*EXERCISE BRIEF:* Write out exactly the lines of the entries below from the one holding "rd_key : Time;" to the one holding "match Outbox.enqueue (submission", inclusive, and leave out all other lines.

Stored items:

Content starts

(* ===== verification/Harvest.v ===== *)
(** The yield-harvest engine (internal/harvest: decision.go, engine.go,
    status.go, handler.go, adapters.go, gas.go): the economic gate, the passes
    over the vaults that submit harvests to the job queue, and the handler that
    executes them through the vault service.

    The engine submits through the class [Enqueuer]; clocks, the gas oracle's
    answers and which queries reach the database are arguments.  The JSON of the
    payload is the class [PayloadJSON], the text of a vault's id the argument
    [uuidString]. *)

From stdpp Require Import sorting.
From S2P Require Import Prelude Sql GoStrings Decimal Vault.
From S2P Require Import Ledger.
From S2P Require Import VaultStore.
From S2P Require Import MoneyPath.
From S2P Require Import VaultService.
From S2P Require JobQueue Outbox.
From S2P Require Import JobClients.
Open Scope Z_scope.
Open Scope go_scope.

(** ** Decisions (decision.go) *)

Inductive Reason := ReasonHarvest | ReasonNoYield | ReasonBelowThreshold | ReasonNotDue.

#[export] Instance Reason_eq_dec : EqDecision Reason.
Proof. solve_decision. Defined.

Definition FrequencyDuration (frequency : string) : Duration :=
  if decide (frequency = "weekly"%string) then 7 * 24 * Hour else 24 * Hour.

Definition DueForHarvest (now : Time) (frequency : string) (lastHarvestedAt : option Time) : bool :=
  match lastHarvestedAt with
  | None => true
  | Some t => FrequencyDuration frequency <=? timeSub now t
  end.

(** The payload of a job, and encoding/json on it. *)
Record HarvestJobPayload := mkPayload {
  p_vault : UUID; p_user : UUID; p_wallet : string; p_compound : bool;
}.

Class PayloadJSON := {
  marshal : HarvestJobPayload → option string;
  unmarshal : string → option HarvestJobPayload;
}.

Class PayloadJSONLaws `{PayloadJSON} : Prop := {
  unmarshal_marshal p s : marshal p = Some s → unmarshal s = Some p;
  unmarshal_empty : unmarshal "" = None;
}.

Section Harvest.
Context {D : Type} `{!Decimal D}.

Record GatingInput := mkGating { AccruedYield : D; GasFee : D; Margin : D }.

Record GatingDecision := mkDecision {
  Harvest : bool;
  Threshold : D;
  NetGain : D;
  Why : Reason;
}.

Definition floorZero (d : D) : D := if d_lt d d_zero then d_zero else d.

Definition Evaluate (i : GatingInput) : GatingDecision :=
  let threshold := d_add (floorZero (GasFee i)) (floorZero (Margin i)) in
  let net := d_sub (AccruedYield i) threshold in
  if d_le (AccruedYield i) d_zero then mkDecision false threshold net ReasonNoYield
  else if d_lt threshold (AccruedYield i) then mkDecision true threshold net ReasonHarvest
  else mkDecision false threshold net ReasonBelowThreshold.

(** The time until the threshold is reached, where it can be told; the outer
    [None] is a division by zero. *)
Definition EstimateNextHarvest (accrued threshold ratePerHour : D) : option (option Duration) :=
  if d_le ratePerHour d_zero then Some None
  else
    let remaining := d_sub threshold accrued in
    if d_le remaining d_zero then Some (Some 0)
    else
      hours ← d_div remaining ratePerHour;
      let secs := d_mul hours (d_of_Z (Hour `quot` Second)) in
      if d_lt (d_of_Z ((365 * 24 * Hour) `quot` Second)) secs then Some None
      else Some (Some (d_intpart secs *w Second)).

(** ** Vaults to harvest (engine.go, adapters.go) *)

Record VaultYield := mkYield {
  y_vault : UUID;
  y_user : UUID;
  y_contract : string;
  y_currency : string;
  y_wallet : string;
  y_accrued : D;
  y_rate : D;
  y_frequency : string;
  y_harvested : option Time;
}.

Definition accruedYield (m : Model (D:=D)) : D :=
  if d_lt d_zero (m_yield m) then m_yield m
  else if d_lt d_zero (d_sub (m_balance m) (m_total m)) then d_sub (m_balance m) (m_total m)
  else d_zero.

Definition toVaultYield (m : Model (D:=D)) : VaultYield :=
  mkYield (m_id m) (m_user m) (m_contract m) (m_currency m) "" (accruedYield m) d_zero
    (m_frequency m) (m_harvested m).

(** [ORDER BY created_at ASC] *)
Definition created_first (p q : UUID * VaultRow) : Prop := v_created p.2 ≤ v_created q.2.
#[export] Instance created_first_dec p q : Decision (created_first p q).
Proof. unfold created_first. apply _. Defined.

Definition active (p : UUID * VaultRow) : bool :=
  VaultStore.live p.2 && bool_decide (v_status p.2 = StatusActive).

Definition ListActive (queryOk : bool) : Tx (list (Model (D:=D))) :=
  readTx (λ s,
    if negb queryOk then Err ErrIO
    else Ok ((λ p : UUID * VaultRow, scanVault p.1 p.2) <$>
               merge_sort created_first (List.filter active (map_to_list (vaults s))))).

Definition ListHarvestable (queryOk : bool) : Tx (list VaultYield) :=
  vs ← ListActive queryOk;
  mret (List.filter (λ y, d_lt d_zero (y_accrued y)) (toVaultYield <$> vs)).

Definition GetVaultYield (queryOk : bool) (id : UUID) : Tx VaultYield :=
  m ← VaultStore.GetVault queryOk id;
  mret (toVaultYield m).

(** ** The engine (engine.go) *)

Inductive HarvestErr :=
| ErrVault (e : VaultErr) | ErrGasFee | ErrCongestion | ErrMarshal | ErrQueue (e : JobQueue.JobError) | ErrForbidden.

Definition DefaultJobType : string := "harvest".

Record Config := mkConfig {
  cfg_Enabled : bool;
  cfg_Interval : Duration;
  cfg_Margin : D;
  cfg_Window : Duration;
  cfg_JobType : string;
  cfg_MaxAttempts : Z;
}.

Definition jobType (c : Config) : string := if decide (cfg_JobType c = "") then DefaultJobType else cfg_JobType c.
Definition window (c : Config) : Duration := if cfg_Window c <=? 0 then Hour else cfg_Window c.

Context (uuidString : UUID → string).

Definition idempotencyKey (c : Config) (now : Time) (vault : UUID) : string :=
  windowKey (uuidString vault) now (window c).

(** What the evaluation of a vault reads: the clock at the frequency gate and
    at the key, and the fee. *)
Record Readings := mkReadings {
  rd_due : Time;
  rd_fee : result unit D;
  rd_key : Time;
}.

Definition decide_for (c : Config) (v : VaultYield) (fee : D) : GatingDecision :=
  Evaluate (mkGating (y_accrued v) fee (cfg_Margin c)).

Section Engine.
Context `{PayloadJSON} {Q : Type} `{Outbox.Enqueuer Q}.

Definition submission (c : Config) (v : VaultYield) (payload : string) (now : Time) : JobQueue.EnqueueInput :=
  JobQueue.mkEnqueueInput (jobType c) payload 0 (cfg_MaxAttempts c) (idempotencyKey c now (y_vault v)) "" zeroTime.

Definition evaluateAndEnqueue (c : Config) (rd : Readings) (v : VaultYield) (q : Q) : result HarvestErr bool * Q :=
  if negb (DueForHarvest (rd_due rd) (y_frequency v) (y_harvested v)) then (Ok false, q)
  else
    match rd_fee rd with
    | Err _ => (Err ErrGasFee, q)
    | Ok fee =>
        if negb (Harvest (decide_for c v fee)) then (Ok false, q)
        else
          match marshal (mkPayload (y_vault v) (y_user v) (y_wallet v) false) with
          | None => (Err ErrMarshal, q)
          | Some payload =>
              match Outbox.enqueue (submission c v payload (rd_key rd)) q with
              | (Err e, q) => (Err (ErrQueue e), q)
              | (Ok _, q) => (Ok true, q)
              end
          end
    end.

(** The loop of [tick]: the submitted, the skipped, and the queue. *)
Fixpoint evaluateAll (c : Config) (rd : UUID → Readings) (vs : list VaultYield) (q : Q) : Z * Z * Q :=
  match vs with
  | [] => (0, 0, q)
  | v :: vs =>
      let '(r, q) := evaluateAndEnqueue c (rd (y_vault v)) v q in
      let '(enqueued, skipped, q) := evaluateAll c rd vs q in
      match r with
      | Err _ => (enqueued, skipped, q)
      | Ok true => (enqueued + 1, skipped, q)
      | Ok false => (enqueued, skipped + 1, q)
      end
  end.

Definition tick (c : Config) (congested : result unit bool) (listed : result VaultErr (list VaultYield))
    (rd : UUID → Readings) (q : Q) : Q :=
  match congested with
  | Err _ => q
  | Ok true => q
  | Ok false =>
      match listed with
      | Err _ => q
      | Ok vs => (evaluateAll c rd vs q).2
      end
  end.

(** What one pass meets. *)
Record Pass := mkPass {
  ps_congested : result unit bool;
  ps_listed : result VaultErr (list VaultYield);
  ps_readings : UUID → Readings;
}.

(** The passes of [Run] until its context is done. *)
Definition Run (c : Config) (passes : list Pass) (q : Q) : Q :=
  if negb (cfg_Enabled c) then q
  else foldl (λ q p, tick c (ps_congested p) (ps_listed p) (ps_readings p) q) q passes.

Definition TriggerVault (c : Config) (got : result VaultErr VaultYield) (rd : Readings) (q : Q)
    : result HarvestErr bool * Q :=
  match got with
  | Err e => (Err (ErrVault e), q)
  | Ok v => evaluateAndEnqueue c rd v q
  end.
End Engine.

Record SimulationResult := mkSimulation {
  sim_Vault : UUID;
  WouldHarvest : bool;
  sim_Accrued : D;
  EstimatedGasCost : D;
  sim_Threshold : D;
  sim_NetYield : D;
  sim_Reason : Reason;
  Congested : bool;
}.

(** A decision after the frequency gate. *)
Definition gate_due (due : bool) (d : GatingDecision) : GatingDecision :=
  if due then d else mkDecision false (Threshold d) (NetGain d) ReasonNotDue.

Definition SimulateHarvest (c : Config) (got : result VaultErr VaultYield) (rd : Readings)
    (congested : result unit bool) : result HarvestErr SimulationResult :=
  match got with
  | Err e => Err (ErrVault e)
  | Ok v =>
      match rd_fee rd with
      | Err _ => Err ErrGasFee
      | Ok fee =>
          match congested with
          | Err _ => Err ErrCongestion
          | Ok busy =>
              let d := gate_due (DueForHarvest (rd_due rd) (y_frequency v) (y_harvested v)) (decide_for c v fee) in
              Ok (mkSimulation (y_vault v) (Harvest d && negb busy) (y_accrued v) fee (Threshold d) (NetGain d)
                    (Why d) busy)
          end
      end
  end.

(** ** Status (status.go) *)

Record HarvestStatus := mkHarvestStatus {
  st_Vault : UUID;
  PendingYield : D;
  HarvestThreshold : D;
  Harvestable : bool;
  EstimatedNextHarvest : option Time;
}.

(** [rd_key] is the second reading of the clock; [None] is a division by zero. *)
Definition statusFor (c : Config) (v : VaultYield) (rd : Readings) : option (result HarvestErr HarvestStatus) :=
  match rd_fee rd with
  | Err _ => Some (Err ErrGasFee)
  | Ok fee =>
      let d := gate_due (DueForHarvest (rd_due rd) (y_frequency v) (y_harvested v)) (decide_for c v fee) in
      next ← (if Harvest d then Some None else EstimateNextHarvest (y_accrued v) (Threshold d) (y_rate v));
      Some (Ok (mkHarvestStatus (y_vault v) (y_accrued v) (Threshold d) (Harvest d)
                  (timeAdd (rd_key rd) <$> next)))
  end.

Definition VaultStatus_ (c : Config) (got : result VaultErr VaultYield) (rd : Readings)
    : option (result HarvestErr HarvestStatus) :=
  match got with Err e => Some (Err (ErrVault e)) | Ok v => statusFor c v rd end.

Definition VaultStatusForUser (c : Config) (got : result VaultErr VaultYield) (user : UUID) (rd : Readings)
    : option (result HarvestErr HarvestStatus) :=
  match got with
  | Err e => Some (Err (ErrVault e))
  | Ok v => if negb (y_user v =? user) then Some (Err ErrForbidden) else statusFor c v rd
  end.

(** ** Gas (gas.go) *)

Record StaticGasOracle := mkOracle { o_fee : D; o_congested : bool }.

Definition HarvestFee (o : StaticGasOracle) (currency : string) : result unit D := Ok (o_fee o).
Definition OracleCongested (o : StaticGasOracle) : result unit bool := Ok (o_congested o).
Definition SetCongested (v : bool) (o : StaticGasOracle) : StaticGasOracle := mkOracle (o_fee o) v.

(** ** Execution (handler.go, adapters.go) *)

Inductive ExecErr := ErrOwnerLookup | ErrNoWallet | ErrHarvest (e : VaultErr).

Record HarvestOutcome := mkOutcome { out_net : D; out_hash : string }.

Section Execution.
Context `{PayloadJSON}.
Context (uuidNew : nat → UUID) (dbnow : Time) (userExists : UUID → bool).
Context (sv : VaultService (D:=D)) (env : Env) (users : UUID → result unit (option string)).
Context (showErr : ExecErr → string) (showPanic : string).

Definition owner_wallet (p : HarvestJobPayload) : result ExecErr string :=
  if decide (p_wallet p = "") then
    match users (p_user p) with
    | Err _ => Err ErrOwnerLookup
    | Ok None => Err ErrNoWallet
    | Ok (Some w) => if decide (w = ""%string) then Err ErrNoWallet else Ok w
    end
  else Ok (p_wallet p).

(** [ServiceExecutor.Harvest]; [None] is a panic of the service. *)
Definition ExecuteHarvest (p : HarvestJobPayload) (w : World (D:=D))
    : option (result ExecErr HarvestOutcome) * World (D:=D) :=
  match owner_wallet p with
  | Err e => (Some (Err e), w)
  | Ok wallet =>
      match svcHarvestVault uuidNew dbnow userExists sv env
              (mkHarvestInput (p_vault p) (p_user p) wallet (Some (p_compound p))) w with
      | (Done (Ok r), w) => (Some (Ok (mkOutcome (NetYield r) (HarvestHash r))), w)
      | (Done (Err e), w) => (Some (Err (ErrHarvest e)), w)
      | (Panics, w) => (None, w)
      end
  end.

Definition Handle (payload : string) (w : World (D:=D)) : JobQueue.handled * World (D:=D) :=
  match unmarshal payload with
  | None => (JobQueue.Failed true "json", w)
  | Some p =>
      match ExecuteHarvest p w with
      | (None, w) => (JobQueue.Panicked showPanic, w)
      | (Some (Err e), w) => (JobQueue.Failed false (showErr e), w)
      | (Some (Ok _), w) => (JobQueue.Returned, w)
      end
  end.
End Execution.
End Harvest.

Content ends
Content starts

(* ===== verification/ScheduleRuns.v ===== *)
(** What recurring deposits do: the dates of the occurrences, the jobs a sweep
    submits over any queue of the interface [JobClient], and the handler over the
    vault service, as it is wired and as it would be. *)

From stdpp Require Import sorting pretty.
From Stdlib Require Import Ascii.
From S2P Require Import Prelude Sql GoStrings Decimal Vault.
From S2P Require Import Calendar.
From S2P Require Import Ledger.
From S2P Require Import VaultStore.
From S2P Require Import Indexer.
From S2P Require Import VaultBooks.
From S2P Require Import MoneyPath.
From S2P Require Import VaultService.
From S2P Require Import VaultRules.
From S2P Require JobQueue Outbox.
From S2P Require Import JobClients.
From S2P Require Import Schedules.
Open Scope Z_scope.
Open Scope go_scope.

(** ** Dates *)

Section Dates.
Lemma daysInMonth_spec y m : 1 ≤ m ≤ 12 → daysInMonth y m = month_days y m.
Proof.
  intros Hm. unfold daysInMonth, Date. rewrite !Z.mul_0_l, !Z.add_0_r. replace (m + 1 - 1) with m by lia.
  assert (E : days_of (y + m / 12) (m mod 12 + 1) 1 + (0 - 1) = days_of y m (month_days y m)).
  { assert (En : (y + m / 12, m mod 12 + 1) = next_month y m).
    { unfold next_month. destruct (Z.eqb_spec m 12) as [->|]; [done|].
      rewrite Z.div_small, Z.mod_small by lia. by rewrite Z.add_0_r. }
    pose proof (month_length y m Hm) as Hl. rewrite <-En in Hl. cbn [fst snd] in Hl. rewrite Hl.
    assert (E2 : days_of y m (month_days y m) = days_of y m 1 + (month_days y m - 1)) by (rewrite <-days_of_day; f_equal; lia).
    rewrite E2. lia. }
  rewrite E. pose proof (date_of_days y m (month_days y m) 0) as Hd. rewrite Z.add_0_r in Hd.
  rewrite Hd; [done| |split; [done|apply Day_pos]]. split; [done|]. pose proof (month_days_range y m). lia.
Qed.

Content ends

*WORKED SOLUTION:*
  rd_key : Time;
}.

Definition decide_for (c : Config) (v : VaultYield) (fee : D) : GatingDecision :=
  Evaluate (mkGating (y_accrued v) fee (cfg_Margin c)).

Section Engine.
Context `{PayloadJSON} {Q : Type} `{Outbox.Enqueuer Q}.

Definition submission (c : Config) (v : VaultYield) (payload : string) (now : Time) : JobQueue.EnqueueInput :=
  JobQueue.mkEnqueueInput (jobType c) payload 0 (cfg_MaxAttempts c) (idempotencyKey c now (y_vault v)) "" zeroTime.

Definition evaluateAndEnqueue (c : Config) (rd : Readings) (v : VaultYield) (q : Q) : result HarvestErr bool * Q :=
  if negb (DueForHarvest (rd_due rd) (y_frequency v) (y_harvested v)) then (Ok false, q)
  else
    match rd_fee rd with
    | Err _ => (Err ErrGasFee, q)
    | Ok fee =>
        if negb (Harvest (decide_for c v fee)) then (Ok false, q)
        else
          match marshal (mkPayload (y_vault v) (y_user v) (y_wallet v) false) with
          | None => (Err ErrMarshal, q)
          | Some payload =>
              match Outbox.enqueue (submission c v payload (rd_key rd)) q with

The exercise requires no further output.